Principle of film thickness measurement by spectroscopic reflectometry
Parameter fitting
There are several methods of film thickness measurement based on spectroscopic reflectometry, including the parameter fitting method and the peak/valley method. We discuss the parameter fitting method here.
Interference by thin film
When a light beam is incident on a transparent film, a portion of the beam gets reflected at the surface, but the remaining portion goes through and hits the boundary with the substrate underneath. A portion of this remaining beam gets reflected there and goes back towards the surface of the film. When the two reflected beams - one from the surface and the other from the boundary - meet, they cause interference. This is thin film interference. In reality, what actually happens is much more complex. Some portion of the reflected beam from the boundary does not go through the surface. It gets reflected by the film surface and goes back towards the boundary. It gets reflected by the boundary again, and the same phenomenon is repeated many times. Thin film interference is produced by the superposion of multiple beams.
Absolute reflectance
The absolute reflectance of a material is the ratio between the intensity of reflected light from its surface and the intensity of incident light. If there is no film on the material and the incident light is normal to the surface, the absolute reflectance is determined by the Fresnel index of the surface. If, however, there is a transparent film covering the material, the absolute reflectance is determined by three parameters, that is, the Fresnel index of the film surface, the Fresnel index of the boundary between the film and the substrate, and film thickness. The Fresnel index of the surface is determined by the optical constants (refractive index and extinction coefficient) of air and those of the film. Likewise, the Fresnel index of the boundary is determined by the optical constants of the film and those of the substrate.

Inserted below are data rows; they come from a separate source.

(** X3: the residual block of an [AddToEstimator] that returned is well
    formed for the solver, whatever the registrations did: its cost
    function declares as many parameter blocks as the block lists storage
    locations, and it carries no loss function. *)
Theorem submitted_block_arity (env env' : Env Imu Traj) :
  AddToEstimator env = (env', Ok ()) ->
  exists rb,
    last (residual_blocks (problem_ (estimator env'))) = Some rb
    /\ length (parameter_block_sizes (cost_function rb)) = length (parameter_blocks rb)
    /\ loss_function rb = None.
Proof.
  intros (est1 & tmeta & pi_t & p2 & imeta & parameter_info & _ & _ & ->)%AddToEstimator_Ok_inv.
  eexists. split; [apply last_snoc|]. simpl. by rewrite !length_fmap.
Qed.

(** X4: what [AddToEstimator] does to the estimator does not depend on the
    reading or on the weight.  Two measurements with the same IMU and time
    have the same outcome, leave the same trajectory and the same registry
    of parameter blocks, and leave residual blocks with the same storage
    locations, declared sizes, residual counts and loss functions. *)
Theorem AddToEstimator_footprint (imu : Imu) (t0 : double) (w1 w2 : Vector3)
    (weight1 weight2 : double) (est : TrajectoryEstimator Traj) :
  let run m := AddToEstimator {| this := m; estimator := est |} in
  let shape rb := (parameter_blocks rb, parameter_block_sizes (cost_function rb),
                   num_residuals (cost_function rb), loss_function rb) in
  let r1 := run (GyroscopeMeasurement_new4 imu t0 w1 weight1) in
  let r2 := run (GyroscopeMeasurement_new4 imu t0 w2 weight2) in
  r1.2 = r2.2
  /\ trajectory_ (estimator r1.1) = trajectory_ (estimator r2.1)
  /\ parameter_block_map (problem_ (estimator r1.1))
     = parameter_block_map (problem_ (estimator r2.1))
  /\ shape <$> residual_blocks (problem_ (estimator r1.1))
     = shape <$> residual_blocks (problem_ (estimator r2.1)).
Proof.
  cbv zeta beta. rewrite !AddToEstimator_run. simpl.
  destruct (AddTrajectoryForTimes _ _ _ est) as [est1 [[tmeta pi_t]|e]]; simpl; [|done].
  destruct (AddToProblem imu _ _ _ _) as [p2 [[imeta parameter_info]|e]]; simpl; [|done].
  by rewrite !fmap_app.
Qed.
(* ===== verification/ChainState.v ===== *)
(** * ChainState: the chain metadata store of [src/storage/chainstate.rs]

    The active tip, per-block and cumulative work, the IBD watermark and engine
    checkpoint rows, invalid blocks and the block index, all in one database.
    The rows of statistics, hashrate and extra tips are left out. *)

From S2P Require Import Prelude Bytes Database Interfaces BlockIndex.
Open Scope Z_scope.

(** ** Data *)

Record ChainParams := mkParams {
  cp_network : string;
  cp_genesis_hash : bytes;
  cp_max_target : Z;
  cp_subsidy_halving_interval : Z;
}.

Record ChainInfo := mkInfo {
  ci_tip_hash : bytes;
  ci_tip_header : BlockHeader;
  ci_height : Z;
  ci_total_work : Z;
  ci_chain_params : ChainParams;
}.

(** Values of the Rust structs. *)
Definition is_i64 (z : Z) : Prop := - 2 ^ 63 ≤ z < 2 ^ 63.
Definition header_ok (h : BlockHeader) : Prop :=
  is_i64 (version h) ∧ is_hash (prev_block_hash h) ∧ is_hash (merkle_root h) ∧
  is_u64 (timestamp h) ∧ is_u64 (bits h) ∧ is_u64 (nonce h).
Definition params_ok (p : ChainParams) : Prop :=
  is_hash (cp_genesis_hash p) ∧ is_u64 (cp_max_target p) ∧
  is_u64 (cp_subsidy_halving_interval p).
Definition info_ok (i : ChainInfo) : Prop :=
  is_hash (ci_tip_hash i) ∧ header_ok (ci_tip_header i) ∧ is_u64 (ci_height i) ∧
  is_u64 (ci_total_work i) ∧ params_ok (ci_chain_params i).

Definition chain_info_t : string := "chain_info".
Definition work_t : string := "work_cache".
Definition chainwork_t : string := "chainwork_cache".
Definition invalid_t : string := "invalid_blocks".

(** Keys of the ["chain_info"] tree. *)
Definition k_current : bytes := bstr "current".
Definition k_watermark : bytes := bstr "ibd_utxo_watermark".
Definition k_muhash : bytes := bstr "ibd_utxo_muhash_running".
Definition k_validation_tip : bytes := bstr "ibd_engine_validation_tip".
Definition k_export_height : bytes := bstr "ibd_engine_export_height".
Definition k_ckpt_slot : bytes := bstr "ibd_engine_ckpt_slot".
Definition k_canonical_tree : bytes := bstr "ibd_utxo_canonical_tree".
Definition k_ckpt_height (slot : Z) : bytes :=
  if bool_decide (Z.land slot 1 = 0) then bstr "ibd_engine_ckpt_height_0"
  else bstr "ibd_engine_ckpt_height_1".
Definition k_export_wall_secs : bytes := bstr "ibd_engine_export_wall_secs".
Definition k_export_count : bytes := bstr "ibd_engine_export_utxo_count".
Definition k_prev_count : bytes := bstr "ibd_engine_prev_accepted_utxo_count".
Definition k_export_muhash : bytes := bstr "ibd_engine_export_muhash".

(** ** Free functions *)

Section Free.
Context {O : U256Ops} {K : Consensus}.

Definition default_params : ChainParams :=
  mkParams "mainnet" zero_hash 0xffff0000 HALVING_INTERVAL.

(** The 80-byte header; narrowing casts keep the low 32 bits. *)
Definition header_bytes (h : BlockHeader) : bytes :=
  to_le 4 (as_i32 (version h)) ++ prev_block_hash h ++ merkle_root h ++
  to_le 4 (as_u32 (timestamp h)) ++ to_le 4 (as_u32 (bits h)) ++ to_le 4 (as_u32 (nonce h)).

Definition calculate_hash (h : BlockHeader) : bytes := hash256 (header_bytes h).

(** A proof error counts as zero work. *)
Definition calculate_work_from_bits (b : Z) : U256 := default u256_zero (get_block_proof b).

(** 32-byte rows, and the 16- and 8-byte rows of older versions. *)
Definition decode_cached_work (data : bytes) : option U256 :=
  if bool_decide (length data = 32%nat) then Some (u256_from_be_bytes data)
  else if bool_decide (length data = 16%nat) then Some (u256_from_u128 (of_be data))
  else if bool_decide (length data = 8%nat) then Some (u256_from_u128 (of_be data))
  else None.
End Free.

(** ** Operations *)

Section Ops.
Context {O : U256Ops} {K : Consensus} {EC : Codec BlockIndexEntry} {IC : Codec ChainInfo}.
Implicit Types (db : database) (hash : bytes) (hgt : Z).

Definition load_chain_info (db : database) : result (option ChainInfo) :=
  match tree_get chain_info_t k_current db with
  | Some data => match decode_row data with
                 | Some i => Ok (Some i)
                 | None => Err "bincode"
                 end
  | None => Ok None
  end.

Definition store_chain_info (i : ChainInfo) : M database unit :=
  modify (tree_insert chain_info_t k_current (encode_row i)).

Definition get_height (db : database) : result (option Z) :=
  let+ i := load_chain_info db in Ok (ci_height <$> i).
Definition get_tip_hash (db : database) : result (option bytes) :=
  let+ i := load_chain_info db in Ok (ci_tip_hash <$> i).
Definition get_tip_header (db : database) : result (option BlockHeader) :=
  let+ i := load_chain_info db in Ok (ci_tip_header <$> i).
Definition get_tip_hash_and_height (db : database) : result (bytes * Z) :=
  let+ i := load_chain_info db in
  Ok (match i with
      | Some info => (ci_tip_hash info, ci_height info)
      | None => (zero_hash, 0)
      end).

(** *** Work rows *)

Definition get_work (hash : bytes) (db : database) : option U256 :=
  match tree_get work_t hash db with Some d => decode_cached_work d | None => None end.
Definition get_chainwork (hash : bytes) (db : database) : option U256 :=
  match tree_get chainwork_t hash db with Some d => decode_cached_work d | None => None end.
Definition store_work (hash : bytes) (w : U256) : M database unit :=
  modify (tree_insert work_t hash (u256_to_be_bytes w)).
Definition store_chainwork (hash : bytes) (w : U256) : M database unit :=
  modify (tree_insert chainwork_t hash (u256_to_be_bytes w)).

Simulation of absolute reflectance
The absolute reflectance of thin film interference is calculated using the following parameters: wavelength of incident light, film thickness, optical constants of the film, optical constants of the substrate.
The figure below shows an example of simulation of absolute reflectance for a single-layer film. In this example, a reflectance spectrum is calculated for the film with three different values of thickness (100nm, 200nm, and 300nm). The same optical constants are applied to obtain all three reflectance spectra. You can see that the reflectance spectrum changes with thickness.
Film thickness measurement by spectroscopic reflectometry
From the standpoint of optical measurement, the parameters used in the simulation above are considered as follows.
Wavelength of incident light, optical constants of film, and optical constants of substrate are known parameters. Absolute reflectance is a parameter optically measurable using reflectance standards.
Suppose you have a film with unknown thickness. You can calculate the thickness by fitting actual measurement data with simulation. In the example below, measurement data for a film are fitted with its simulation data for thickness varying from 0nm to 350nm at 1nm intervals. The measurement data fits the simulation of 300nm thickness. Parameter fitting is an effective method when the film thickness is less than 1μm.